There are two ways to make it rain in R: through a series of specific easy to modify scripts, and through our new tailored package, raincloudplots. The former provides a step-by-step walkthrough with individual scripts which can be modified as needed. The latter provides an easy-to-use set of functions for the most common experimental designs and data formats.

raincloudplots - R package

Here's how to install the R-package raincloudplots.

if (!require(remotes)) {


Further package-details and visualization-examples can be found on the GitHub repository that hosts the package.

R tutorial

We recommend that you run the R tutorial through RStudio. You can download the appropriate version of RStudio Desktop for your operating system here.

If you already have RStudio please check that you have knitr version 1.20 or higher.

The following packages will be read in when you run raincloud_tutorial_r.Rmd. They'll be installed if you don't already have them.

packages <- c("cowplot", "readr", "ggplot2" ,
              "dplyr", "lavaan")

From inside the tutorial_R directory, run raincloud_tutorial_r.Rmd.

Matlab environment

You'll need two dependencies to run the matlab tutorial: cbrewer which can be downloaded here and robust_statistical_toolbox which should be downloaded from GitHub in the same way you downloaded this repository.

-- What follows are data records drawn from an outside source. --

(** The value of [x.act(prompt)] is fixed by the name, the role and the
    subclass attributes of [x]. *)
Lemma act_value s client self prompt w1 w2 o1 o2 :
  heap w1 !! self = Some o1 →
  heap w2 !! self = Some o2 →
  name o1 = name o2 → role o1 = role o2 → fields o1 = fields o2 →
  (act s client self prompt w1).1 = (act s client self prompt w2).1.
Proof.
  intros H1 H2 Hname Hrole Hfields. unfold act.
  unfold mbind, M_bind, load. rewrite H1, H2, <- Hfields.
  assert ((Agent_act self prompt w1).1 = (Agent_act self prompt w2).1)
    as Hbase.
  { unfold Agent_act. run_M. rewrite H1, H2, Hname, Hrole.
    by destruct prompt. }
  assert (∀ g, fields o1 = IsKnowledgeGraphAgent g →
            (agent_final.KnowledgeGraphAgent_act self prompt w1).1 =
              (agent_final.KnowledgeGraphAgent_act self prompt w2).1)
    as Hgraph.
  { intros g Hg.
    rewrite (KnowledgeGraphAgent_act_spec w1 self o1 g),
      (KnowledgeGraphAgent_act_spec w2 self o2 g) by congruence.
    destruct (agent_final.target_node prompt) as [target|]; [|done].
    by destruct (nx.neighbors g target). }
  destruct (fields o1) as [|kb|g] eqn:Hf1; symmetry in Hfields; destruct s;
    try exact Hbase; try exact (Hgraph g eq_refl).
  - rewrite (agent_AssistantAgent_act_spec w1 self o1 kb) by done.
    by rewrite (agent_AssistantAgent_act_spec w2 self o2 kb).
  - destruct (Py.contains "weather" (normalize prompt)) eqn:Hw.
    + rewrite (agent_final_AssistantAgent_act_weather client w1 self o1),
        (agent_final_AssistantAgent_act_weather client w2 self o2) by done.
      apply get_weather_info_value.
    + rewrite (agent_final_AssistantAgent_act_lookup client w1 self o1 kb)
        by done.
      by rewrite (agent_final_AssistantAgent_act_lookup client w2 self o2 kb).
Qed.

NOTE: the robust statistical toolbox is made available under the GNU General Public License which is a "copyleft" license. GPL is compatible with MIT (the license for this repository) but supersedes it. Make sure that you are not violating this license when you run the matlab tutorial. 😃

Put both of these dependencies in the tutorial_matlab folder and then, from the parent directory of that directory, run raincloud_tutorial_matlab.mlx.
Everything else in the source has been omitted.